(** [triggerFired] of the owner; that of an action does nothing. *)
Definition triggerFired (own : TriggerOwner) (t : ptr) : M unit :=
  match own with
  | OwnAction _ => sret tt
  | OwnMachine m =>
      let! x := get_trigger t in
      run! (if matches "publish" x then emit (SendPropertyChanges m) else sret tt) in
      setNeedsCheck m
  | OwnStable (Some m) => setNeedsCheck m
  | OwnStable None => sret tt
  end.
Definition fire (t : ptr) : M unit :=
  let! x := get_trigger t in
  if seen x then sret tt else
  run! upd_trigger t (set_seen true) in
  match t_owner x with Some own => triggerFired own t | None => sret tt end.

(** *** Actions *)
Definition Action_new (m : ptr) (t : option ptr) (b : Body) : M ptr :=
  alloc_action (mkAction 1 m "" New Running None t false false None None b).
Definition retain (a : ptr) : M unit := upd_action a (fun x => set_arefs (a_refs x + 1) x).

Definition cleanupTrigger (a : ptr) : M unit :=
  let! x := get_action a in
  match trigger x with
  | None => sret tt
  | Some t =>
      run! removeHolder t a in run! trigger_release t in upd_action a (set_atrigger None)
  end.
Definition setTrigger (t : option ptr) (a : ptr) : M unit :=
  let! x := get_action a in
  if bool_decide (trigger x = t) then sret tt else
  run! cleanupTrigger a in
  match t with
  | None => sret tt
  | Some t' =>
      run! addHolder t' a in
      run! upd_trigger t' (set_towner (Some (OwnAction a))) in
      upd_action a (set_atrigger (Some t'))
  end.
Definition disableTrigger (a : ptr) : M unit :=
  let! x := get_action a in
  match trigger x with Some t => disable t | None => sret tt end.
Definition action_start (a : ptr) : M unit :=
  let! x := get_action a in
  let? _u := assert (negb (started_ x)) in upd_action a (set_started true).
Definition action_stop (a : ptr) : M unit := upd_action a (set_started false).
Definition abort_action (a : ptr) : M unit := upd_action a (set_aborted true).
Definition setBlocker (b : option ptr) (a : ptr) : M unit := upd_action a (set_blocked b).
Definition reset (a : ptr) : M unit :=
  run! upd_action a (fun x => set_started false (set_blocked None (set_saved Running
         (set_error "" (set_status New x))))) in
  cleanupTrigger a.
(** [reset] is virtual: [MachineCommand::reset] only changes the status. *)
Definition reset_virtual (a : ptr) : M unit :=
  let! x := get_action a in
  match body x with
  | BCommand _ => upd_action a (set_status New)
  | _ => reset a
  end.
Definition suspend (a : ptr) : M unit :=
  upd_action a (fun x => match status x with
                         | Suspended => x
                         | st => set_status Suspended (set_saved st x)
                         end).
Definition resume (a : ptr) : M unit :=
  run! upd_action a (fun x => set_status (match saved_status x with Suspended => Running | st => st end) x) in
  let! x := get_action a in setNeedsCheck (a_owner x).

(** The methods the subclasses override: [run], [checkComplete] and the
    destructor, which runs before that of [Action]. *)
Class Virtuals := {
  run : ptr -> M Status;
  checkComplete : ptr -> M Status;
  destructor : ptr -> M unit
}.
Context `{!Virtuals}.

(** [release] deletes the action with its last reference. *)
Definition release (a : ptr) : M unit :=
  let! x := get_action a in
  run! upd_action a (set_arefs (a_refs x - 1)) in
  if a_refs x - 1 =? 0 then
    run! cleanupTrigger a in
    run! destructor a in
    run! cleanupTrigger a in
    modify (fun w => with_actions (delete a (actions w)) w)
  else sret tt.

Definition is_final (s : Status) : bool := match s with Complete | Failed => true | _ => false end.
Definition poll_status (a : ptr) : M unit :=
  let! x := get_action a in
  match status x with
  | Running | Suspended => let! s := checkComplete a in upd_action a (set_status s)
  | _ => sret tt
  end.
Definition complete (a : ptr) : M bool :=
  run! poll_status a in let! x := get_action a in sret (is_final (status x)).
Definition running (a : ptr) : M bool :=
  let! x := get_action a in
  run! (match status x with New => let! s := run a in upd_action a (set_status s) | _ => sret tt end) in
  run! poll_status a in
  let! y := get_action a in sret (match status y with Running | New => true | _ => false end).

**What the task requires:** Everything from the first line of the records through the line containing "run! (if matches" is to be set down exactly, while later lines are left out.

**Output for this task:**
(** [triggerFired] of the owner; that of an action does nothing. *)
Definition triggerFired (own : TriggerOwner) (t : ptr) : M unit :=
  match own with
  | OwnAction _ => sret tt
  | OwnMachine m =>
      let! x := get_trigger t in
      run! (if matches "publish" x then emit (SendPropertyChanges m) else sret tt) in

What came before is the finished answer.